Targeting the P2X7 receptor in rheumatoid arthritis: biological rationale for P2X7 antagonism.

OBJECTIVES

This paper aims to explore the functional significance of the P2X7 receptor in preclinical models of rheumatoid arthritis.

METHODS

Preclinical studies in vivo were performed using the rat streptococcal cell wall (SCW) arthritis model. Ex vivo cultures of lipopolysaccharide (LPS)/benzoylbenzoyl adenosine triphosphate (BzATP)-stimulated human monocytes were generated to test the activities of a novel, highly specific inhibitor of human P2X7, AZD9056, on interleukin (IL)-1 and IL-18 release.

RESULTS

P2X7 receptor expression was detected in inflamed synovial tissue after onset of SCW-induced arthritis in rats.

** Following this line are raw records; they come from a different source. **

(** X6: a tick that reaches the handler while a callback is registered but
    the chart is absent (before [start()], or when a callback is registered
    again after [destroy()]) throws a TypeError at [chart._zr] and leaves
    the world, accumulator included, as it was. *)
Theorem tick_without_chart (w : World) (cb : UserFn) (time_ delta : number) :
  userCallback (this w) = Some cb →
  chart (this w) ≠ Ref →
  updateCallback time_ delta w =
    (w, Throw (cannot_read (chart (this w)) "_zr")).
Proof.
  intros Hcb Hch. unfold updateCallback, echartsUpdate. munfold. simpl.
  rewrite Hcb. by destruct (chart (this w)).
Qed.

(** X14: on a started bridge [destroy()] returns normally.  It unsubscribes
    the handler, runs the parent teardown and disposes the chart, in this
    order, then clears the callback, its interval, the handler slot and the
    chart, canvas, context and option fields; the accumulator and the
    invoke-immediately flag keep their values. *)
Theorem destroy_started_ok (w : World) (ch : Chart) :
  chart (this w) = Ref →
  engine w = Some ch →
  ∃ w',
    destroy w = (w', Ok tt)
    ∧ new_events w w' = destroy_prefix ++ [EvExt "chart.dispose"]
    ∧ engine w' = Some (set_disposed true ch)
    ∧ this w' =
        set_ctx Null (set_chart Null (set_optionOpts Null (set_option Null
          (set_canvas Null (set_userCallbackTime None
            (set_updateCallback NullMethod
              (set_userCallback None (this w))))))))
    ∧ time (this w') = time (this w)
    ∧ runUpdateNow (this w') = runUpdateNow (this w).
Proof.
  destruct w as [t e tl tr]. simpl. intros Hc ->.
  unfold destroy, destroy_with, chart_dispose, get_animation. munfold. simpl.
  rewrite Hc. simpl. eexists. split; [reflexivity|].
  unfold new_events. simpl. rewrite <- !app_assoc. simpl.
  rewrite drop_app_length. by destruct t.
Qed.

(** X17: [setOption] needs the chart: before [start()] and after
    [destroy()] it throws a TypeError at [chart.setOption] and changes
    nothing; on a started bridge it makes the one call to the chart, whose
    outcome is its own, and changes no field of the component. *)
Theorem setOption_needs_chart (w : World) :
  this (setOption w).1 = this w
  ∧ (chart (this w) ≠ Ref →
       setOption w = (w, Throw (cannot_read (chart (this w)) "setOption")))
  ∧ (∀ ch, chart (this w) = Ref → engine w = Some ch →
       (setOption w).2 = (chart_setOption ch).2
       ∧ engine (setOption w).1 = Some (chart_setOption ch).1
       ∧ new_events w (setOption w).1 = [EvExt "chart.setOption"]).
Proof.
  destruct w as [t e tl tr]. unfold setOption. munfold. simpl.
  split_and!.
  - destruct (chart t); [done|done|]. destruct e as [ch|]; [|done].
    simpl. by destruct (chart_setOption ch) as [ch' []].
  - intros Hc. by destruct (chart t).
  - intros ch -> ->. simpl. destruct (chart_setOption ch) as [ch' r].
    unfold new_events. simpl. rewrite drop_app_length.
    by destruct r.
Qed.

End Lifecycle.

(** ** One tick in detail *)

Section Ticks.
Context `{CI : ClipIface}.
Implicit Types (w : World) (ch : Chart) (cb : UserFn) (l : list ptr).

(** The engine advance of one tick, on a driver with the override installed
    and clip sequence [l]. *)
Lemma echartsUpdate_events w ch l time_ delta :
  engine w = Some ch →
  update_impl (_zr_animation ch) = Patched →
  clip_list (_zr_animation ch) l →
  ∃ ch1,
    echartsUpdate Ref time_ delta w =
      (mkWorld (this w) (Some ch1) (TimelineUpdate w)
         (trace w ++ advance_events (_zr_animation ch) l (TimelineUpdate w)),
       Ok tt)
    ∧ engine_ok ch1.
Proof.
  destruct w as [t e tl tr], ch as [a dsp]. simpl. intros -> Hup Hcl.
  unfold echartsUpdate, advance_events.
  change (mkWorld t (Some (mkChart a dsp)) tl tr) with (world_of t a dsp tl tr).
  erewrite bind_ok by apply get_animation_ok.
  destruct (_running a && negb (_paused a)).
  - destruct (animation_update_spec (world_of t a dsp tl tr) (mkChart a dsp)
                l None eq_refl Hup Hcl) as (a' & Hrun & Hcl' & Hfl & _).
    eexists. split; [exact Hrun|].
    split; [|by eexists]. simpl. destruct Hfl as (_ & _ & _ & _ & ->). done.
  - exists (mkChart a dsp). rewrite app_nil_r. split; [done|].
    split; [done|by exists l].
Qed.

(** The whole tick: advance, accumulate, and call the callback when due. *)
Lemma tick_detail w cb iv ch l time_ delta :
  userCallback (this w) = Some cb →
  userCallbackTime (this w) = Some iv →
  chart (this w) = Ref →
  engine w = Some ch →
  update_impl (_zr_animation ch) = Patched →
  clip_list (_zr_animation ch) l →
  let acc := (time (this w) + delta)%float in
  let adv := advance_events (_zr_animation ch) l (TimelineUpdate w) in
  ∃ ch1,
    echartsUpdate Ref time_ delta w =
      (mkWorld (this w) (Some ch1) (TimelineUpdate w) (trace w ++ adv), Ok tt)
    ∧ engine_ok ch1
    ∧ updateCallback time_ delta w =
        if js_ge acc iv then
          (mkWorld
             (set_time (match (cb ch1).2 with Ok _ => 0%float | _ => acc end)
                       (this w))
             (Some (cb ch1).1) (TimelineUpdate w)
             (trace w ++ adv ++ [EvUserCallback acc]),
           (cb ch1).2)
        else
          (mkWorld (set_time acc (this w)) (Some ch1) (TimelineUpdate w)
             (trace w ++ adv),
           Ok tt).
Proof.
  intros Hcb Hiv Hch He Hup Hcl acc adv.
  destruct (echartsUpdate_events w ch l time_ delta He Hup Hcl)
    as (ch1 & Hadv & Hok1).
  exists ch1. split; [exact Hadv|]. split; [exact Hok1|].
  fold adv in Hadv.
  destruct w as [t e tl tr]. simpl in *. subst e.
  unfold updateCallback.
  erewrite bind_ok by reflexivity. erewrite bind_ok by reflexivity.
  erewrite bind_ok by reflexivity. simpl. rewrite Hcb, Hch.
  erewrite bind_ok by exact Hadv.
  erewrite bind_ok by reflexivity. erewrite bind_ok by reflexivity.
  simpl. rewrite Hiv. simpl. fold acc.
  destruct (js_ge acc iv); [|by destruct t].
  destruct (cb ch1) as [ch2 r] eqn:Hcall. simpl.
  unfold mbind, M_bind, bind.
  change (set_this ?x (mkWorld _ ?e0 ?tl0 ?tr0)) with (mkWorld x e0 tl0 tr0).
  erewrite (call_userCallback_ok _ ch1 _ _ cb ch2 r); [|exact Hcb|exact Hcall].
  simpl. rewrite <- app_assoc. destruct r as [[]| |], t; reflexivity.
Qed.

Inhibition of P2X7 therein led to reduced articular inflammation and erosive progression. No effect was noted on acute-phase responses. Ex vivo, AZD9056 inhibited IL-1 and IL-18 release to BzATP in LPS-primed human monocytes.

CONCLUSIONS

P2X7 receptor inhibition could represent a novel approach to the treatment of inflammatory arthritis. However, confirmatory clinical studies are warranted to further explore this possibility.